# Valladolid



## Jen_Magic (Jun 10, 2013)

Hello

I'm considering moving to this part of Spain for work but having done a bit of reading am concerned that its really not a good place "9 months of winter and 3 months of hell" was how someone described it! 

Is there much to do there? How are the people? I don't speak any Spanish at the moment but am keen to learn. 

Is the above an accurate description? 

Jen


----------



## mickbcn (Feb 4, 2013)

Maybe you mean Valladolid?


----------



## Jen_Magic (Jun 10, 2013)

mickbcn said:


> Maybe you mean Valladolid?


Yes sorry I do! I attempted to spell it and didn't succeed too well. 

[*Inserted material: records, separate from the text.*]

(** Four texture slots, 27 vertices per batch.  Six quads with handle 1,
    then quads with the handles 2, 3 and 4.  The quad of handle 2 gets slot
    1 in the first batch, but does not fit into it: the capacity test
    flushes, and the quad is written into the second batch with index 1.
    There the handles 3 and 4 get the slots 0 and 1, so the second flush
    draws the quad of handle 2 with unit 1 bound to handle 4. *)
Example quad_after_capacity_flush_drawn_with_other_texture :
  map (fun c => (map texture_id (take 4 (call_vertex_data c)),
                 call_texture_units c))
      (draw_calls
         (gl (@scene wide collaborators cam 0
                (replicate 6 (textured_quad 1)
                 ++ map textured_quad [2; 3; 4]) (@Init wide 7))))
  = [ (replicate 4 F32.zero, [1; 2; 0; 0]);
      (replicate 4 F32.one, [3; 4; 0; 0]) ].
Proof. vm_compute. reflexivity. Qed.

(** ** Concrete instances of the theorems above *)

Lemma C3_full_table_flush_witness :
  texture_slot_index (data (first_scene [textured_quad 1])) + 1
    = MAX_TEXTURE_SLOTS
  /\ has_slot 2 (data (first_scene [textured_quad 1])) = false
  /\ fst (CalculateTextureIndex 2 (first_scene [textured_quad 1])) = F32.one
  /\ Forall (fun v => texture_id v = F32.one)
       (vertices (data (first_scene [textured_quad 1; textured_quad 2])))
  /\ texture_slot_index
       (data (first_scene [textured_quad 1; textured_quad 2])) = 0.
Proof.
  destruct (C3_full_table_flush origin unit_size white 2 3
              (first_scene [textured_quad 1]))
    as (Hslot & _ & _ & _ & _ & _ & _ & Hv & Ht & _);
    try (vm_compute; first [reflexivity | discriminate | lia]).
  split; [vm_compute; reflexivity|].
  split; [vm_compute; reflexivity|].
  split; [exact Hslot|]. split; [exact Hv | exact Ht].
Defined.

Lemma C4_vertex_capacity_invariant_witness :
  header_ok /\ within_capacity (first_scene (replicate 7 quad ++ [triangle])).
Proof.
  split; [exact sample_header_ok|].
  destruct (C4_vertex_capacity_invariant sample_header_ok) as [Hscene _].
  apply Hscene.
Defined.

Lemma C5_same_texture_one_slot_witness :
  stays_in_batch 5 (data (first_scene []))
  /\ allocate_repeatedly 3 5 (first_scene [])
     = (replicate 3 F32.zero, snd (CalculateTextureIndex 5 (first_scene [])))
  /\ texture_slot_index
       (data (draw_textured 5 (replicate 3 (origin, unit_size, white))
                (first_scene []))) = 1.
Proof.
  assert (Hroom : stays_in_batch 5 (data (first_scene []))).
  { right. unfold room_for_one. vm_compute.
    split; [discriminate|]. split; [reflexivity|]. split; [discriminate | lia]. }
  destruct (C5_same_texture_one_slot 3 5 (replicate 3 (origin, unit_size, white))
              (first_scene []))
    as (Hall & _ & _ & _ & Hfresh & _ & Hslots & _);
    try (vm_compute; first [reflexivity | discriminate | lia]);
    try exact Hroom.
  destruct (Hfresh eq_refl) as [Hone Hzero].
  split; [exact Hroom|]. split; [rewrite Hall, Hzero; reflexivity|].
  rewrite Hslots. exact Hone.
Defined.

Lemma C6_quad_indices_witness :
  indices (data (DrawQuad_mat identity white F32.neg_one TEX_COORDS
                   (first_scene [quad])))
    = [0; 1; 2; 2; 3; 0] ++ map (Z.add 4) [0; 1; 2; 2; 3; 0]
  /\ index_offset (data (DrawQuad_mat identity white F32.neg_one TEX_COORDS
                           (first_scene [quad]))) = 8.
Proof.
  destruct (C6_quad_indices (data (first_scene [quad]))) as [_ Hquad];
    try (vm_compute; first [reflexivity | discriminate]).
  destruct (Hquad identity white F32.neg_one TEX_COORDS (first_scene [quad]))
    as (Hi & _ & Ho); [vm_compute; reflexivity|].
  split; [exact Hi | exact Ho].
Defined.
(** C10. Once both loops over the old file have run, every entry of the
    index has a pattern set and a comment set.  So for a current row
    whose object id occurs in the old file, both halves of the guard of
    the comment block hold (the id has an entry, the entry has its
    comments) and the comment lines are filtered against that set. *)
Theorem comments_guard_indexed (old_df : DataFrame) (idx : nat) (row : Row) :
  object_id row ∈ (object_id <$> old_df) →
  (∀ k e, old_patterns_map old_df !! k = Some e → is_Some (comments e))
  ∧ ∃ e cs,
      old_patterns_map old_df !! object_id row = Some e
      ∧ comments e = Some cs
      ∧ filtered_comment_lines (reconcile_row (old_patterns_map old_df)
                                              idx row)
        = filter (λ l, l ∉ cs) (extract_lines (comment_text row))
      ∧ ∀ st, removed_comments
                (remove_comments (old_patterns_map old_df) idx row st)
              = removed_comments st
                ++ (removed_entry idx
                    <$> filter (λ l, l ∈ cs)
                               (extract_lines (comment_text row))).
Proof.
  intros Hin. split; [intros k e; apply old_patterns_map_comments|].
  destruct (old_patterns_map_indexed old_df _ Hin) as [e He].
  destruct (old_patterns_map_comments old_df _ e He) as [cs Hcs].
  exists e, cs. repeat split; try done.
  - rewrite reconcile_row_eq. unfold old_comment_set. rewrite He.
    cbn [mbind option_bind]. by rewrite Hcs.
  - intros st. unfold remove_comments. rewrite He, Hcs, filter_loop_spec.
    by case_decide.
Qed.
(** Exhaustion: when every attempt gets a 429 or 5xx response, the call
    fetches [retries] times, waits after each attempt but the last, and
    throws an error built from the last response alone: the status line
    when its body does not parse, and otherwise a fixed text, so that the
    server's own message never reaches the caller. The browser state is
    as it was. *)
Theorem request_exhausts st r :
  0 < retries →
  (∀ i, 1 ≤ i < retries → ∃ ri, net i = Resolved ri ∧ retryable ri = true) →
  net retries = Resolved r → retryable r = true →
  request baseURL net endpoint options retries st =
    Some (st,
          retry_trace net (baseURL +:+ endpoint) (config options) 1 (retries - 1)
          ++ [EvFetch (baseURL +:+ endpoint) (config options);
              EvConsoleError "API Error:" (exhausted_error r)],
          Throw (exhausted_error r)).
Proof.
  intros Hpos Hall Hnet Hr. unfold request.
  set (url := baseURL +:+ endpoint). set (cfg := config options).
  replace retries with ((retries - 1) + 1) at 2 by lia.
  rewrite request_loop_retry_prefix
    by (try lia; intros i Hi; apply Hall; lia).
  replace (1 + (retries - 1)) with retries by lia.
  by rewrite (request_loop_done net url cfg retries 0 retries st st
                [EvFetch url cfg; EvConsoleError "API Error:" (exhausted_error r)]
                (Throw (exhausted_error r)))
    by (try lia; by apply iteration_exhausted).
Qed.

End Retries.

(** * The schedule of waits *)

Section Schedule.

Import APIClient.

Variable net : Network.
Variable url : string.
Variable cfg : RequestInit.
Variable retries : nat.

Lemma iteration_backoff attempt st st1 ev :
  iteration net url cfg attempt retries st = (st1, ev, Continue) →
  (∀ r, net attempt = Resolved r → status r ≠ 429) →
  sleeps ev = [JS.backoff attempt].
Proof.
  unfold iteration, try_block, server_error_check, parse_and_check,
    throw_message, catch_block.
  destruct (net attempt) as [e|r] eqn:Hnet.
  - repeat case_match; intros ? _; by simplify_eq.
  - intros Hit Hno. specialize (Hno r eq_refl).
    apply Nat.eqb_neq in Hno. rewrite Hno in Hit.
    revert Hit. repeat case_match; intros ?; by simplify_eq.
Qed.

Lemma runs_schedule attempt st st' tr c :
  runs net url cfg retries attempt st st' tr c →
  (∀ n r, attempt ≤ n ≤ retries → net n = Resolved r → status r ≠ 429) →
  sleeps tr = JS.backoff <$> seq attempt (length (sleeps tr)).
Proof.
  induction 1 as [attempt st Hgt|attempt st st1 ev c Hle Hit
                 |attempt st st1 ev st2 ev2 c Hle Hit Hrest IH]; intros Hno.
  - done.
  - apply iteration_cases in Hit as (_ & _ & -> & _). done.
  - apply iteration_backoff in Hit;
      [|intros r Hr; apply (Hno attempt r); [lia|done]].
    rewrite sleeps_app, Hit. cbn [app length seq fmap list_fmap].
    f_equal. apply IH. intros n r Hn. apply Hno. lia.
Qed.

End Schedule.

Section ScheduleOfCall.

Import APIClient.

Variable baseURL : string.
Variable net : Network.
Variable endpoint : string.
Variable options : RequestInit.
Variable retries : nat.

(** When no attempt gets a 429, the waits of a call are, in order, those
    of the exponential schedule, [2^1 * 1000] ms, [2^2 * 1000] ms and so
    on, one after each attempt but the last, whatever made the attempts
    fail. *)
Theorem request_backoff_schedule st st' tr c :
  0 < retries →
  (∀ n r, 1 ≤ n ≤ retries → net n = Resolved r → status r ≠ 429) →
  request baseURL net endpoint options retries st = Some (st', tr, c) →
  sleeps tr = JS.backoff <$> seq 1 (length (fetched tr) - 1).
Proof.
  intros Hpos Hno Hr. apply request_loop_runs in Hr.
  rewrite (runs_counts _ _ _ _ _ _ _ _ _ Hr) by lia.
  replace (S (length (sleeps tr)) - 1) with (length (sleeps tr)) by lia.
  by eapply runs_schedule.
Qed.

End ScheduleOfCall.

(** * Which client errors end a call at once *)

Section StatusLine.

Import APIClient.

Lemma append_assoc (a b c : string) : (a +:+ b) +:+ c = a +:+ (b +:+ c).
Proof.
  induction a as [|x a IH]; [done|].
  change (String x ((a +:+ b) +:+ c) = String x (a +:+ (b +:+ c))).
  by f_equal.
Qed.

Lemma prefix_empty_r needle : needle ≠ "" → String.prefix needle "" = false.
Proof. by destruct needle. Qed.

Lemma prefix_append needle s t :
  String.prefix needle s = true → String.prefix needle (s +:+ t) = true.
Proof.
  revert s. induction needle as [|x needle IH]; intros s.
  - by destruct s, t.
  - destruct s as [|y s]; [done|].
    change (String y s +:+ t) with (String y (s +:+ t)). simpl.
    destruct (ascii_dec x y); [apply IH|done].
Qed.

Lemma includes_unfold c s needle :
  JS.includes (String c s) needle
  = String.prefix needle (String c s) || JS.includes s needle.
Proof. reflexivity. Qed.

Lemma includes_prefix s needle :
  String.prefix needle s = true → JS.includes s needle = true.
Proof. destruct s; simpl; by intros ->. Qed.

(** A needle cannot start before a character it does not contain and
    end after it. *)
Lemma prefix_across c needle a b :
  occurs c needle = false →
  String.prefix needle (a +:+ String c b) = String.prefix needle a.
Proof.
  revert a. induction needle as [|x needle IH]; intros a Hc.
  - by destruct a.
  - simpl in Hc. apply orb_false_iff in Hc as [Hx Hn].
    destruct a as [|y a].
    + change ("" +:+ String c b) with (String c b). simpl.
      destruct (ascii_dec x c) as [->|]; [|done].
      by rewrite Ascii.eqb_refl in Hx.
    + change (String y a +:+ String c b) with (String y (a +:+ String c b)).
      simpl. destruct (ascii_dec x y); [by apply IH|done].
Qed.

Lemma includes_across c needle a b :
  needle ≠ "" → occurs c needle = false →
  JS.includes (a +:+ String c b) needle
  = JS.includes a needle || JS.includes b needle.
Proof.
  intros Hne Hc. induction a as [|y a IH].
  - change ("" +:+ String c b) with (String c b).
    rewrite includes_unfold.
    rewrite (prefix_across c needle "" b Hc : String.prefix needle (String c b) = _).
    change (JS.includes "" needle) with (String.prefix needle "" || false).
    by rewrite prefix_empty_r.
  - change (String y a +:+ String c b) with (String y (a +:+ String c b)).
    rewrite !includes_unfold, IH.
    rewrite (prefix_across c needle (String y a) b Hc
             : String.prefix needle (String y (a +:+ String c b)) = _).
    by rewrite orb_assoc.
Qed.

(** The status line of a status from 400 to 499 starts with "HTTP 4" and
    mentions 401 or 429 only if that is the status. *)
Lemma status_line_head n :
  400 ≤ n < 500 →
  String.prefix "HTTP 4" ("HTTP " +:+ JS.to_string n) = true
  ∧ JS.includes ("HTTP " +:+ JS.to_string n) "401" = (n =? 401)%nat
  ∧ JS.includes ("HTTP " +:+ JS.to_string n) "429" = (n =? 429)%nat.
Proof.
  intros Hn.
  assert (forallb (λ n,
            String.prefix "HTTP 4" ("HTTP " +:+ JS.to_string n)
            && Bool.eqb (JS.includes ("HTTP " +:+ JS.to_string n) "401") (n =? 401)%nat
            && Bool.eqb (JS.includes ("HTTP " +:+ JS.to_string n) "429") (n =? 429)%nat)
            (seq 400 100) = true) as Hall by (vm_compute; reflexivity).
  rewrite forallb_forall in Hall.
  specialize (Hall n ltac:(apply in_seq; lia)).
  apply andb_true_iff in Hall as [[H1 H2]%andb_true_iff H3].
  by apply Bool.eqb_prop in H2, H3.
Qed.

Lemma http_message_split r :
  http_message r
  = ("HTTP " +:+ JS.to_string (status r)) +:+ String ":" (String " " (statusText r)).
Proof. unfold http_message. by rewrite append_assoc. Qed.

(** The client-error test of the [catch] block on a status line: for a
    status from 400 to 499 it is met exactly when neither the status nor
    the status text brings in "401" or "429". *)
Lemma client_error_status_line r :
  400 ≤ status r < 500 →
  client_error_message (http_message r)
  = negb (status r =? 401)%nat && negb (JS.includes (statusText r) "401")
    && negb (status r =? 429)%nat && negb (JS.includes (statusText r) "429").
Proof.
  intros Hs. destruct (status_line_head (status r) Hs) as (Hp & H401 & H429).
  unfold client_error_message. rewrite http_message_split.
  rewrite (includes_prefix _ "HTTP 4") by (by apply prefix_append).
  rewrite !includes_across by done.
  rewrite H401, H429, !includes_unfold.
  change (String.prefix "401" (String " " (statusText r))) with false.
  change (String.prefix "429" (String " " (statusText r))) with false.
  cbn [orb andb]. rewrite !negb_orb. by rewrite !andb_assoc.
Qed.

End StatusLine.

Section ClientErrors.

Import APIClient.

How is Valladolid to live in?

Jen


----------



## mickbcn (Feb 4, 2013)

Im sorry but i never been there.. but i think its ok if you want to learn spanish. maybe is one of the best places. but for find a work.. then is different. maybe if you look for a work as english teacher.


----------



## Chopera (Apr 22, 2013)

The "9 months of winter and 3 months of hell" phrase seems to get applied to a few Spanish cities, including Madrid - which just isn't the case. So I wouldn't rely on it. I've never visited Valladolid but know a couple of people from there and, although it's probably coincidence, they do rather conform to a certain stereotype the people from that city have when it comes to political views. They are friendly enough though.


----------



## Pesky Wesky (May 10, 2009)

Chopera said:


> I've never visited Valladolid but know a couple of people from there and, although it's probably coincidence, they do rather conform to a certain stereotype the people from that city have when it comes to political views. They are friendly enough though.


Hahaha!

Sorry, never been there either, but people say it's a nice town. Maybe a bit small if you're a foreigner looking for lots to do??


----------



## xabiaxica (Jun 23, 2009)

Jen_Magic said:


> Yes sorry I do! I attempted to spell it and didn't succeed too well.
> 
> How is Valladolid to live in?
> 
> Jen


I've changed it for you



sadly... I've never been there, either....


----------



## Guest (Jun 11, 2013)

Jen_Magic said:


> How is Valladolid to live in?


Here is a link to a Wikipedia article on Valladolid. May not be as personal as you are seeking, yet it does give a good overview, including monthly weather averages:

Valladolid - Wikipedia, the free encyclopedia


----------



## 213979 (Apr 11, 2013)

Well, you're in wine country. If you don't like the city, at least the wine is good!

I haven't spent much time in the city but I had a friend who taught English there. When she came up to Santander she told me she hated me because it was so pretty. Valladolid is dry Castilla. I'm not a huge fan, but you are in a decent location to travel. It's not that far to Salamanca, Segovia, Burgos or even Madrid. I did know of a person who lived in Valladolid and took the high speed train into Madrid every morning.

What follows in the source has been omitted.